__EXERCISE INSTRUCTIONS__
Output every line below exactly.

[Dataset excerpts]
• • •
(* ===== verification/Alloc.v ===== *)
(** * The bump allocator (alloc.c)

    [alloc] is the next free byte; memory is never given back. *)

From S2P Require Import Prelude Machine Memory.

Section Alloc.
Context `{Linker}.

Definition do_alloc (n : Z) : M Z :=
  p ← gets m_alloc;
  modify (λ s, set_m_alloc (u32 (m_alloc s + n)) s) ;;
  mret p.

Definition init_alloc : M unit := modify (set_m_alloc (u32 (last_byte + 131072))).

(** [((size_t)alloc + sz - 1) & ~(sz - 1)] in 32 bits *)
Definition align_up (a sz : Z) : Z := Z.land (u32 (a + sz - 1)) (u32 (Z.lnot (u32 (sz - 1)))).

Definition align_alloc (sz : Z) : M unit :=
  modify (λ s, set_m_alloc (align_up (m_alloc s) sz) s).

End Alloc.

(** ** Alignment *)

(** Rounding up to a power of two that does not leave the address space. *)
Lemma align_up_spec a k :
  0 <= k < 32 -> 0 <= a -> a + 2 ^ k <= 4294967296 ->
  a <= align_up a (2 ^ k) < a + 2 ^ k /\ align_up a (2 ^ k) mod 2 ^ k = 0.
Proof.
  intros Hk Ha Hend. unfold align_up.
  assert (0 < 2 ^ k) as Hp by (apply Z.pow_pos_nonneg; lia).
  rewrite (u32_small (2 ^ k - 1)) by lia. rewrite land_lnot_low by (lia || apply u32_range).
  rewrite u32_small by lia. set (b := a + 2 ^ k - 1).
  pose proof (Z.mod_pos_bound b (2 ^ k) Hp) as Hb. pose proof (Z.div_mod b (2 ^ k) ltac:(lia)) as Hd.
  split; [lia|]. replace (b - b mod 2 ^ k) with ((b / 2 ^ k) * 2 ^ k) by lia. by apply Z_mod_mult.
Qed.

(** ** Sequences of allocations *)

Inductive alloc_op : Type := Take (n : Z) | Align (k : Z).

(** The blocks a sequence hands out, as (start, size). *)
Fixpoint run_allocs (ops : list alloc_op) : M (list (Z * Z)) :=
  match ops with
  | [] => mret []
  | Take n :: ops' => p ← do_alloc n; l ← run_allocs ops'; mret ((p, n) :: l)
  | Align k :: ops' => align_alloc (2 ^ k) ;; run_allocs ops'
  end.

(** The most a sequence can use. *)
Definition op_cost (o : alloc_op) : Z := match o with Take n => n | Align k => 2 ^ k end.
Definition op_ok (o : alloc_op) : Prop := match o with Take n => 0 <= n | Align k => 0 <= k < 32 end.
Definition ops_cost (ops : list alloc_op) : Z := foldr (λ o c, op_cost o + c) 0 ops.

Definition blocks_apart (b c : Z * Z) : Prop := b.1 + b.2 <= c.1.

Lemma ops_cost_nonneg ops : Forall op_ok ops -> 0 <= ops_cost ops.
Proof.
  induction 1 as [|o ops Ho Hops IH]; [done|]. change (ops_cost (o :: ops)) with (op_cost o + ops_cost ops).
  destruct o as [n|k]; cbn [op_cost op_ok] in *; [lia|].
  pose proof (Z.pow_nonneg 2 k ltac:(lia)). lia.
Qed.

(** Blocks come out in ascending order, each behind the end of the one before,
    all inside what was free. *)
Lemma run_allocs_spec ops : forall s,
  Forall op_ok ops -> 0 <= m_alloc s -> m_alloc s + ops_cost ops < 4294967296 ->
  exists l a, run_allocs ops s = inr (l, set_m_alloc a s) /\
    m_alloc s <= a <= m_alloc s + ops_cost ops /\
    Forall (λ b, m_alloc s <= b.1 /\ 0 <= b.2 /\ b.1 + b.2 <= a) l /\
    (forall i j b c, (i < j)%nat -> l !! i = Some b -> l !! j = Some c -> blocks_apart b c).
Proof.
  induction ops as [|o ops IH]; intros s Hok Hs Hend.
  - exists [], (m_alloc s). cbn in *. split_and!; [by destruct s|lia|lia|constructor|]. intros; done.
  - inversion Hok as [|? ? Ho Hops]; subst. pose proof (ops_cost_nonneg ops Hops) as Hc.
    destruct o as [n|k]; cbn [run_allocs ops_cost foldr op_cost op_ok] in *; fold (ops_cost ops) in *.
    + set (s1 := set_m_alloc (m_alloc s + n) s).
      destruct (IH s1 Hops) as (l & a & E & Ha & Hl & Hd); cbn in *; [lia..|].
      exists ((m_alloc s, n) :: l), a. split_and!; [|lia|lia| |].
      * unfold do_alloc. run. rewrite u32_small by lia. fold s1. by rewrite E.
      * constructor; [cbn; lia|]. eapply Forall_impl; [exact Hl|]. cbn. intros. lia.
      * intros i j b c Hij Hi Hj. destruct j as [|j]; [lia|]. cbn in Hj.
        destruct i as [|i]; cbn in Hi; [|eapply Hd; [|done|done]; lia]. injection Hi as <-.
        rewrite Forall_lookup in Hl. specialize (Hl _ _ Hj). unfold blocks_apart. cbn in *. lia.
    + pose proof (Z.pow_pos_nonneg 2 k ltac:(lia) ltac:(lia)) as Hp.
      destruct (align_up_spec (m_alloc s) k) as [Hup _]; [lia..|].
      set (s1 := set_m_alloc (align_up (m_alloc s) (2 ^ k)) s).
      destruct (IH s1 Hops) as (l & a & E & Ha & Hl & Hd); cbn in *; [lia..|].
      exists l, a. split_and!; [|lia|lia| |done].
      * unfold align_alloc. run. fold s1. by rewrite E.
      * eapply Forall_impl; [exact Hl|]. cbn. intros. lia.
Qed.

(** C32: The blocks a run of [do_alloc] and [align_alloc] calls hands out are
    disjoint, in ascending order, and lie in the memory that was free before,
    as long as that memory lasts. *)
Theorem allocated_blocks_disjoint ops s :
  Forall op_ok ops -> 0 <= m_alloc s -> m_alloc s + ops_cost ops < 4294967296 ->
  exists l a, run_allocs ops s = inr (l, set_m_alloc a s) /\ m_alloc s <= a <= m_alloc s + ops_cost ops /\
    Forall (λ b, m_alloc s <= b.1 /\ 0 <= b.2 /\ b.1 + b.2 <= a) l /\
    forall i j b c, (i < j)%nat -> l !! i = Some b -> l !! j = Some c -> blocks_apart b c.
Proof. apply run_allocs_spec. Qed.

Lemma allocated_blocks_disjoint_witness :
  exists l a, run_allocs [Take 100; Align 4; Take 256; Align 5; Take 1600] blank = inr (l, set_m_alloc a blank) /\
    Forall (λ b, 1048576 <= b.1 /\ 0 <= b.2 /\ b.1 + b.2 <= a) l.
Proof.
  destruct (allocated_blocks_disjoint [Take 100; Align 4; Take 256; Align 5; Take 1600] blank)
    as (l & a & E & _ & Hl & _); [repeat constructor; cbn; lia|cbn; lia|vm_compute; reflexivity|].
  exists l, a. split; [exact E|exact Hl].
Defined.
• • •
__REPLY__
(* ===== verification/Alloc.v ===== *)
(** * The bump allocator (alloc.c)

    [alloc] is the next free byte; memory is never given back. *)

From S2P Require Import Prelude Machine Memory.

Section Alloc.
Context `{Linker}.

Definition do_alloc (n : Z) : M Z :=
  p ← gets m_alloc;
  modify (λ s, set_m_alloc (u32 (m_alloc s + n)) s) ;;
  mret p.

Definition init_alloc : M unit := modify (set_m_alloc (u32 (last_byte + 131072))).

(** [((size_t)alloc + sz - 1) & ~(sz - 1)] in 32 bits *)
Definition align_up (a sz : Z) : Z := Z.land (u32 (a + sz - 1)) (u32 (Z.lnot (u32 (sz - 1)))).

Definition align_alloc (sz : Z) : M unit :=
  modify (λ s, set_m_alloc (align_up (m_alloc s) sz) s).

End Alloc.

(** ** Alignment *)

(** Rounding up to a power of two that does not leave the address space. *)
Lemma align_up_spec a k :
  0 <= k < 32 -> 0 <= a -> a + 2 ^ k <= 4294967296 ->
  a <= align_up a (2 ^ k) < a + 2 ^ k /\ align_up a (2 ^ k) mod 2 ^ k = 0.
Proof.
  intros Hk Ha Hend. unfold align_up.
  assert (0 < 2 ^ k) as Hp by (apply Z.pow_pos_nonneg; lia).
  rewrite (u32_small (2 ^ k - 1)) by lia. rewrite land_lnot_low by (lia || apply u32_range).
  rewrite u32_small by lia. set (b := a + 2 ^ k - 1).
  pose proof (Z.mod_pos_bound b (2 ^ k) Hp) as Hb. pose proof (Z.div_mod b (2 ^ k) ltac:(lia)) as Hd.
  split; [lia|]. replace (b - b mod 2 ^ k) with ((b / 2 ^ k) * 2 ^ k) by lia. by apply Z_mod_mult.
Qed.

(** ** Sequences of allocations *)

Inductive alloc_op : Type := Take (n : Z) | Align (k : Z).

(** The blocks a sequence hands out, as (start, size). *)
Fixpoint run_allocs (ops : list alloc_op) : M (list (Z * Z)) :=
  match ops with
  | [] => mret []
  | Take n :: ops' => p ← do_alloc n; l ← run_allocs ops'; mret ((p, n) :: l)
  | Align k :: ops' => align_alloc (2 ^ k) ;; run_allocs ops'
  end.

(** The most a sequence can use. *)
Definition op_cost (o : alloc_op) : Z := match o with Take n => n | Align k => 2 ^ k end.
Definition op_ok (o : alloc_op) : Prop := match o with Take n => 0 <= n | Align k => 0 <= k < 32 end.
Definition ops_cost (ops : list alloc_op) : Z := foldr (λ o c, op_cost o + c) 0 ops.

Definition blocks_apart (b c : Z * Z) : Prop := b.1 + b.2 <= c.1.

Lemma ops_cost_nonneg ops : Forall op_ok ops -> 0 <= ops_cost ops.
Proof.
  induction 1 as [|o ops Ho Hops IH]; [done|]. change (ops_cost (o :: ops)) with (op_cost o + ops_cost ops).
  destruct o as [n|k]; cbn [op_cost op_ok] in *; [lia|].
  pose proof (Z.pow_nonneg 2 k ltac:(lia)). lia.
Qed.

(** Blocks come out in ascending order, each behind the end of the one before,
    all inside what was free. *)
Lemma run_allocs_spec ops : forall s,
  Forall op_ok ops -> 0 <= m_alloc s -> m_alloc s + ops_cost ops < 4294967296 ->
  exists l a, run_allocs ops s = inr (l, set_m_alloc a s) /\
    m_alloc s <= a <= m_alloc s + ops_cost ops /\
    Forall (λ b, m_alloc s <= b.1 /\ 0 <= b.2 /\ b.1 + b.2 <= a) l /\
    (forall i j b c, (i < j)%nat -> l !! i = Some b -> l !! j = Some c -> blocks_apart b c).
Proof.
  induction ops as [|o ops IH]; intros s Hok Hs Hend.
  - exists [], (m_alloc s). cbn in *. split_and!; [by destruct s|lia|lia|constructor|]. intros; done.
  - inversion Hok as [|? ? Ho Hops]; subst. pose proof (ops_cost_nonneg ops Hops) as Hc.
    destruct o as [n|k]; cbn [run_allocs ops_cost foldr op_cost op_ok] in *; fold (ops_cost ops) in *.
    + set (s1 := set_m_alloc (m_alloc s + n) s).
      destruct (IH s1 Hops) as (l & a & E & Ha & Hl & Hd); cbn in *; [lia..|].
      exists ((m_alloc s, n) :: l), a. split_and!; [|lia|lia| |].
      * unfold do_alloc. run. rewrite u32_small by lia. fold s1. by rewrite E.
      * constructor; [cbn; lia|]. eapply Forall_impl; [exact Hl|]. cbn. intros. lia.
      * intros i j b c Hij Hi Hj. destruct j as [|j]; [lia|]. cbn in Hj.
        destruct i as [|i]; cbn in Hi; [|eapply Hd; [|done|done]; lia]. injection Hi as <-.
        rewrite Forall_lookup in Hl. specialize (Hl _ _ Hj). unfold blocks_apart. cbn in *. lia.
    + pose proof (Z.pow_pos_nonneg 2 k ltac:(lia) ltac:(lia)) as Hp.
      destruct (align_up_spec (m_alloc s) k) as [Hup _]; [lia..|].
      set (s1 := set_m_alloc (align_up (m_alloc s) (2 ^ k)) s).
      destruct (IH s1 Hops) as (l & a & E & Ha & Hl & Hd); cbn in *; [lia..|].
      exists l, a. split_and!; [|lia|lia| |done].
      * unfold align_alloc. run. fold s1. by rewrite E.
      * eapply Forall_impl; [exact Hl|]. cbn. intros. lia.
Qed.

(** C32: The blocks a run of [do_alloc] and [align_alloc] calls hands out are
    disjoint, in ascending order, and lie in the memory that was free before,
    as long as that memory lasts. *)
Theorem allocated_blocks_disjoint ops s :
  Forall op_ok ops -> 0 <= m_alloc s -> m_alloc s + ops_cost ops < 4294967296 ->
  exists l a, run_allocs ops s = inr (l, set_m_alloc a s) /\ m_alloc s <= a <= m_alloc s + ops_cost ops /\
    Forall (λ b, m_alloc s <= b.1 /\ 0 <= b.2 /\ b.1 + b.2 <= a) l /\
    forall i j b c, (i < j)%nat -> l !! i = Some b -> l !! j = Some c -> blocks_apart b c.
Proof. apply run_allocs_spec. Qed.

Lemma allocated_blocks_disjoint_witness :
  exists l a, run_allocs [Take 100; Align 4; Take 256; Align 5; Take 1600] blank = inr (l, set_m_alloc a blank) /\
    Forall (λ b, 1048576 <= b.1 /\ 0 <= b.2 /\ b.1 + b.2 <= a) l.
Proof.
  destruct (allocated_blocks_disjoint [Take 100; Align 4; Take 256; Align 5; Take 1600] blank)
    as (l & a & E & _ & Hl & _); [repeat constructor; cbn; lia|cbn; lia|vm_compute; reflexivity|].
  exists l, a. split; [exact E|exact Hl].
Defined.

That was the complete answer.